They Wanted War

By Otto D. Toliscbus

$3.00
REYNAL & HITCHCOCK
IF the Government ever starts a propaganda service for preparedness, it might well begin by reprinting Chapter XIII of this book. The title is ‘The Organization of the Fifth Columns. In methodical fashion Mr. Tolischus describes the apparatus whereby every German, no matter where he lives, is regarded as a National Socialist. The German abroad is carefully watched by a mammoth agency under Bohle. And woe betide him if he refuses to be ‘coördinated.’ The least punishment would be boycott. Even those who have taken out foreign citizenship cannot escape Nazi attention. They are called Volksdeutsche, and they must keep away from the melting pot, so as to be ready to join autonomous racial units when the time comes tor Hitler to ‘liberate’ the country which gives them hospitality.

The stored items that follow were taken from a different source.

(** * zendb: the table query builder, its SQL lowering and its result shaper

    A shallow embedding of [src/DatabaseTableQuery.ts].  JavaScript values,
    thrown errors and the mutable caches of the query object are made
    explicit: a thrown [Error] is the [Throw] branch of [outcome], the object
    caches live in a heap of query objects, and the helpers of [./Utils],
    [./schema] and [zensqlite] that the file imports are the fields of the
    class [Externals] (or small definitions where the source states what
    they do).  The emitter of externals and of common table expressions and
    the JSON shaper, which src/ knows through tests only, follow the
    specification. *)

From Stdlib Require Import Ascii String List ZArith Bool Lia Decimal DecimalString DecimalNat.
From stdpp Require Import base option list gmap strings.

Import ListNotations.
Local Open Scope string_scope.
Local Open Scope list_scope.
Set Warnings "-register-all".

(** ** JavaScript values *)

(** Values that flow through the result builder.  Objects keep their
    insertion order, as [Record<string, any>] does. *)
Inductive value : Type :=
| VUndefined
| VNull
| VBool (b : bool)
| VNum (z : Z)
| VStr (s : string)
| VArr (items : list value)
| VObj (fields : list (string * value)).

(** [a ?? b]: the right operand replaces [undefined] and [null] only. *)
Definition nullish (a b : value) : value :=
  match a with
  | VUndefined | VNull => b
  | _ => a
  end.

(** [results[i]]: reading past the end of an array is [undefined]. *)
Definition index (results : list value) (i : nat) : value :=
  match results !! i with
  | Some v => v
  | None => VUndefined
  end.

(** ** Thrown errors *)

Inductive error : Type :=
| TableNotFound (table : string)
| ColumnNotFound (column table : string)
| NoResultSingleJoin
| MultipleResultsSingleJoin
| Expected1 (got : nat)
| ExpectedMaybe1 (got : nat)
| ExpectedAtLeast1
| TypeErrorUndefined
| ParseError (column : string).

Inductive outcome (A : Type) : Type :=
| Return (a : A)
| Throw (e : error).
Arguments Return {A} a.
Arguments Throw {A} e.

Definition obind {A B} (m : outcome A) (k : A -> outcome B) : outcome B :=
  match m with
  | Return a => k a
  | Throw e => Throw e
  end.

Notation "'try' x <~ m 'in' k" := (obind m (fun x => k))
  (at level 10, x name, m at level 100, k at level 200, only parsing).

Definition raises {A} (m : outcome A) : Prop :=
  match m with Throw _ => True | Return _ => False end.

(** [xs.map(f)] where [f] may throw: the first exception aborts the map. *)
Fixpoint mapE {A B} (f : A -> outcome B) (xs : list A) : outcome (list B) :=
  match xs with
  | [] => Return []
  | x :: rest =>
      try y <~ f x in
      try ys <~ mapE f rest in
      Return (y :: ys)
  end.

(** [xs.forEach(f)] threading an accumulator, [f] may throw. *)
Fixpoint foldE {A S} (f : S -> A -> outcome S) (xs : list A) (s : S) : outcome S :=
  match xs with
  | [] => Return s
  | x :: rest => try s' <~ f s x in foldE f rest s'
  end.

(** ** Join kinds *)

Inductive PipeKind : Type := many | one | maybeOne | first | maybeFirst.

Inductive OrderDirection : Type := Asc | Desc.

(** ** Terminal cardinality shapers (the part after [buildResult]) *)

Module Terminal.

(** [one()]: throws unless exactly one result. *)
Definition one (results : list value) : outcome value :=
  if negb (length results =? 1)%nat
  then Throw (Expected1 (length results))
  else Return (index results 0).

(** [maybeOne()]: throws on more than one result, then [results[0] ?? null]. *)
Definition maybeOne (results : list value) : outcome value :=
  if (1 <? length results)%nat
  then Throw (ExpectedMaybe1 (length results))
  else Return (nullish (index results 0) VNull).

(** [first()]: throws on an empty result. *)
Definition first (results : list value) : outcome value :=
  if (length results =? 0)%nat
  then Throw ExpectedAtLeast1
  else Return (index results 0).

(** [maybeFirst()]: [results[0] ?? null]. *)
Definition maybeFirst (results : list value) : outcome value :=
  Return (nullish (index results 0) VNull).

End Terminal.

(** ** Cardinality of a nested join: [transformJoin] *)

Definition transformJoin (results : list value) (kind : PipeKind) : outcome value :=
  match kind with
  | many => Return (VArr results)
  | maybeFirst => Return (nullish (index results 0) VNull)
  | first =>
      if (length results =? 0)%nat then Throw NoResultSingleJoin
      else Return (index results 0)
  | maybeOne =>
      if (1 <? length results)%nat then Throw MultipleResultsSingleJoin
      else Return (nullish (index results 0) VNull)
  | one =>
      if (1 <? length results)%nat then Throw MultipleResultsSingleJoin
      else if (length results =? 0)%nat then Throw NoResultSingleJoin
      else Return (index results 0)
  end.

(** ** Rows, schema and helpers of [./Utils] *)

(** A cell as the driver returns it. *)
Inductive cell : Type := CNull | CInt (z : Z) | CText (s : string).

#[global] Instance cell_eq_dec : EqDecision cell.
Proof. solve_decision. Defined.

(** A fetched row, [Record<string, unknown>]: a missing key reads as
    [undefined], which is [None] here. *)
Abbreviation Row := (gmap string cell).

(** [`_${depth}`] *)
Definition aliasOfDepth (depth : nat) : string :=
  "_" +:+ NilEmpty.string_of_uint (Nat.to_uint depth).

(** Modelled from the spec: [dotCol] of [./Utils] (imported, not under
    src/); the call site documents it as the alias ["table.col"]. *)
Definition dotCol (table col : string) : string := table +:+ "." +:+ col.

(** Modelled from the spec: [dedupe] of [./Utils] (imported, not under
    src/): every string once, at the place of its first occurrence. *)
Fixpoint dedupe (xs : list string) : list string :=
  match xs with
  | [] => []
  | x :: rest => x :: filter (fun y => y <> x) (dedupe rest)
  end.

(** Modelled from the spec: [arrayEqual] of [./Utils] (imported, not under
    src/): same length and [===] cell by cell. *)
Definition arrayEqual (a b : list (option cell)) : bool := bool_decide (a = b).

(** [keys.includes(null)] *)
Definition includesNull (keys : list (option cell)) : bool :=
  existsb (fun k => bool_decide (k = Some CNull)) keys.

(** [xs.filter(isNotNull)] on an array of [string | null]. *)
Definition filterNotNull (xs : list (option string)) : list string := omap id xs.

(** [xs.filter(isNotNull)] on the result columns. *)
Definition filterNotNullRc {A} (xs : list (option A)) : list A := omap id xs.

(** [result[key] = v] on an insertion-ordered object. *)
Fixpoint objSet (fields : list (string * value)) (key : string) (v : value)
  : list (string * value) :=
  match fields with
  | [] => [(key, v)]
  | (k, old) :: rest =>
      if String.eqb k key then (k, v) :: rest else (k, old) :: objSet rest key v
  end.

Fixpoint objGet {A} (fields : list (string * A)) (key : string) : option A :=
  match fields with
  | [] => None
  | (k, a) :: rest => if String.eqb k key then Some a else objGet rest key
  end.

(** ** The SQL tree built through [zensqlite]'s builder *)

Inductive Expr : Type :=
| Column (table column : string)          (* b.Column({ column, table }) *)
| ColumnNamed (name : string)             (* b.Expr.Column(name) *)
| Literal (z : Z)                         (* b.literal(n) *)
| Equal (l r : Expr).                     (* b.Expr.Equal(l, r) *)

Inductive ResultColumn : Type :=
| RcExpr (e : Expr) (alias : string)      (* b.ResultColumn.Expr(e, b.Identifier(alias)) *)
| RcTableStar (table : string).           (* b.ResultColumn.TableStar(table) *)

Record OrderingTermNode : Type := MkOrderingTerm {
  ot_expr : Expr;
  ot_direction : OrderDirection }.

Record LimitNode : Type := MkLimit {
  lim_expr : Expr;
  lim_offset : option Expr }.

Inductive SelectStmt (W : Type) : Type :=
| MkSelect (resultColumns : list ResultColumn) (from : SelectFrom W)
    (where_ : option W) (limit : option LimitNode)
    (orderBy : option (list OrderingTermNode))
with SelectFrom (W : Type) : Type :=
| FromTable (table alias : string)
| FromLeftJoin (select : SelectStmt W) (selectAlias : string)
    (table alias : string) (on : Expr).
Arguments MkSelect {W}.
Arguments FromTable {W}.
Arguments FromLeftJoin {W}.

Definition sel_resultColumns {W} (s : SelectStmt W) : list ResultColumn :=
  match s with MkSelect rc _ _ _ _ => rc end.
Definition sel_from {W} (s : SelectStmt W) : SelectFrom W :=
  match s with MkSelect _ f _ _ _ => f end.

(** [arrayToOptionalNonEmptyArray] of zensqlite. *)
Definition arrayToOptionalNonEmptyArray {A} (xs : list A) : option (list A) :=
  match xs with [] => None | _ => Some xs end.

(** A where record, [{ col: value, ... }]. *)
Abbreviation WhereRec := (list (string * value)).
(** [valuesParamsMap], a [Map<any, string>] from values to parameter names. *)
Abbreviation ParamsMap := (list (value * string)).
(** The bound parameters, [Record<string, any>]. *)
Abbreviation Params := (list (string * value)).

Mr. Tolischus, who is one of the most painstaking and conscientious of our newspaper correspondents, ferrets the details of organization out of this and every other aspect of Nazi activity. No wonder the Nazis got rid of him. A ‘chiel amang you taking notes’ is bad enough, but a reporter with Mr. Tolischus’s unflagging zeal with question and pencil must have been quite intolerable. This is the conclusion of the Tolischus survey: that the Nazis have made Germany ‘by all odds the most formidable, ruthless, determined, and ambitious instrument of power the world has ever seen.’